The standard method of application of these antibiotics is by dipping the device into a solution of antimicrobial agent and allowing it to cover the surface. Other methods are to dissolve the agent into a permeable polymer barrier and dipping the device into the solution.
Another common antimicrobial agent used for this type of application is chlorhexidine acetate or gluconate. In its basic state, this anti-microbial agent has low solubility in water. When reacted with a weak acid, the salt form is readily soluble in water. Chlorhexidine is applied onto the implantable medical device and then converted into its free-base form so that its release is slow but steady. Implantable bariatric devices such as ports, bands, inflatable balloons, staples and clips that stay in the body for a long time could be coated with anti-microbial agents to reduce bacteria colonization.
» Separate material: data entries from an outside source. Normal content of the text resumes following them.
(* ===== verification/ReconcileFacts.v ===== *)
(** Facts about [reconcilePathCandidates] (Reconcile.v): the surviving antichain is
    never empty, the winner is causally maximal, every copy is accounted for, and
    the outcome does not depend on the order the copies were read in when all of
    them carry clocks; two refutations delimit the last two. *)
From S2P Require Export Reconcile.
Local Open Scope Z_scope.

Definition cclock (c : manifestCandidate) : clock := clockOf (mc_Record c).
Definition clocked (c : manifestCandidate) : Prop := cclock c ≠ ∅.
Definition sane (l : list manifestCandidate) : Prop := Forall (fun c => nonneg (cclock c)) l.
Definition distinct_sources (l : list manifestCandidate) : Prop := NoDup (map mc_Source l).

(** ** The dominance relation on candidates *)

Definition dominates (d c : manifestCandidate) : bool :=
  negb (String.eqb (mc_Source d) (mc_Source c)) && clockDominates (cclock d) (cclock c).

Lemma isCausallyDominated_iff c l :
  isCausallyDominated c l = true ↔ ∃ d, d ∈ l ∧ dominates d c = true.
Proof.
  unfold isCausallyDominated, dominates. fold (cclock c).
  case_bool_decide as Hc.
  - split; [done|]. intros (d & _ & H). rewrite Hc, clockDominates_empty_r, andb_false_r in H. done.
  - rewrite existsb_elem. apply exist_proper. intros d. fold (cclock d).
    destruct (String.eqb _ _); simpl; [done|].
    case_bool_decide as Hd; [|done]. rewrite Hd, clockDominates_empty_l. done.
Qed.

Lemma dominates_clock d c : dominates d c = true → clockDominates (cclock d) (cclock c) = true.
Proof. unfold dominates. by intros [_ ?]%andb_true_iff. Qed.

Lemma clockDominates_dominates d c :
  clockDominates (cclock d) (cclock c) = true → mc_Source d ≠ mc_Source c → dominates d c = true.
Proof. unfold dominates. intros H Hs. apply String.eqb_neq in Hs. by rewrite Hs. Qed.

(** Members with the same source are the same candidate. *)
Lemma same_source l c d :
  distinct_sources l → c ∈ l → d ∈ l → mc_Source c = mc_Source d → c = d.
Proof.
  unfold distinct_sources. intros Hn Hc Hd E.
  apply list_elem_of_lookup in Hc as [i Hi]. apply list_elem_of_lookup in Hd as [j Hj].
  assert (i = j) as ->; [|congruence].
  eapply NoDup_lookup; [exact Hn| |].
  - rewrite list_lookup_fmap, Hi. done.
  - rewrite list_lookup_fmap, Hj. simpl. by f_equal.
Qed.

Lemma not_nil_elem {A} (l : list A) : l ≠ [] ↔ ∃ x, x ∈ l.
Proof. split; [destruct l as [|x l]; [done|exists x; left]|by intros (x & Hx) ->; apply elem_of_nil in Hx]. Qed.

Section maximal.
Context (l : list manifestCandidate) (Hsane : sane l) (Hsrc : distinct_sources l).

Lemma sane_elem c : c ∈ l → nonneg (cclock c).
Proof. intros H. unfold sane in Hsane. rewrite Forall_forall in Hsane. auto. Qed.

Lemma dominates_of_clock d c :
  d ∈ l → c ∈ l → clockDominates (cclock d) (cclock c) = true → dominates d c = true.
Proof.
  intros Hd Hc H. apply clockDominates_dominates; [done|]. intros E.
  rewrite (same_source l d c) in H by done. by rewrite clockDominates_irrefl in H.
Qed.
Lemma b32_decode_encode_vals n l : (length l ≤ n)%nat → Forall is_byte l → b32_decode_vals (b32_encode_vals l) = l.
Proof.
  revert l. induction n as [|n IH]; intros l Hn Hl; [by destruct l; [|cbn in Hn; lia]|].
  destruct (decide (length l = 0%nat)) as [H0|H0]; [by destruct l|].
  destruct (decide (length l < 5)%nat) as [Hs|Hs].
  - rewrite encode_short by done. destruct (short_group l) as (L & U & B & C); [lia|].
    rewrite decode_short by lia. rewrite L, B, U, unquantum_quantum by done.
    destruct l as [|n0 [|n1 [|n2 [|n3 [|]]]]]; cbn [length] in *; try lia; reflexivity.
  - destruct l as [|n0 [|n1 [|n2 [|n3 [|n4 t]]]]]; cbn [length] in *; try lia.
    rewrite 5 Forall_cons in Hl. destruct Hl as (? & ? & ? & ? & ? & Ht).
    cbn [b32_encode_vals]. pose proof (unquantum_quantum [n0; n1; n2; n3; n4]) as U.
    unfold quantum in *. cbv zeta in *. cbn [nth app seq map] in *. cbn [b32_decode_vals].
    rewrite U by (by repeat (apply Forall_cons; split)). cbn [app]. by rewrite IH by (try done; lia).
Qed.

Lemma b64_vals_are_bytes l : Forall is_byte (map b64_val l).
Proof. apply Forall_map, Forall_true. intros b. apply b64_val_range. Qed.

Lemma b32_round_trip l : b32_decode (b32_encode l) = Some l.
Proof.
  unfold b32_decode, b32_encode. rewrite list_ascii_of_string_of_list_ascii.
  set (vs := b32_encode_vals (map b64_val l)).
  assert (Hv : Forall is_quintet vs) by (eapply b32_encode_vals_range, b64_vals_are_bytes; done).
  assert (Hf : List.filter (fun c => negb (b64_ignored c)) (map b32_char vs) = map b32_char vs).
  { clear -Hv. induction Hv as [|v vs Hv _ IH]; [done|]. cbn [map List.filter].
    by rewrite (proj2 (quintet _ Hv)), IH. }
  assert (Hm : mapM b32_index (map b32_char vs) = Some vs).
  { clear -Hv. induction Hv as [|v vs Hv _ IH]; [done|]. cbn [map mapM].
    by rewrite (proj1 (quintet _ Hv)); cbn [mbind option_bind]; rewrite IH. }
  rewrite Hf, Hm. cbn [mbind option_bind]. f_equal. unfold vs.
  rewrite (b32_decode_encode_vals _ _ (le_n _) (b64_vals_are_bytes l)), map_map.
  rewrite <- (map_id l) at 2. apply map_ext, b64_byte_val.
Qed.

(** The characters of an encoding are of the alphabet. *)
Definition b32_alphabet (c : ascii) : bool := bool_decide (is_Some (b32_index c)).
Lemma b32_encode_alphabet l : Forall (fun c => b32_alphabet c = true) (list_ascii_of_string (b32_encode l)).
Proof.
  unfold b32_encode. rewrite list_ascii_of_string_of_list_ascii. apply Forall_map.
  eapply Forall_impl; [apply (b32_encode_vals_range _ _ (le_n _) (b64_vals_are_bytes l))|].
  intros v Hv. apply bool_decide_eq_true. cbn. rewrite (proj1 (quintet v Hv)). eauto.
Qed.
It will become readily apparent to those skilled in the art that the above invention has equally applicability to other types of implantable bands. For example, bands are used for the treatment of fecal incontinence. One such band is described in U.S. Pat. No. 6,461,292 which is hereby incorporated herein by reference. Bands can also be used to treat urinary incontinence. One such band is described in U.S. Patent Application 2003/0105385 which is hereby incorporated herein by reference. Bands can also be used to treat heartburn and/or acid reflux. One such band is described in U.S. Pat. No. 6,470,892 which is hereby incorporated herein by reference. Bands can also be used to treat impotence. One such band is described in U.S. Patent Application 2003/0114729 which is hereby incorporated herein by reference.
While preferred embodiments of the present invention have been shown and described herein, it will be obvious to those skilled in the art that such embodiments are provided by way of example only. Numerous variations, changes, and substitutions will now occur to those skilled in the art without departing from the invention. For example, as would be apparent to those skilled in the art, the disclosures herein have equal application in robotic-assisted surgery. In addition, it should be understood that every structure described above has a function and such structure can be referred to as a means for performing that function. Accordingly, it is intended that the invention be limited only by the spirit and scope of the appended claims.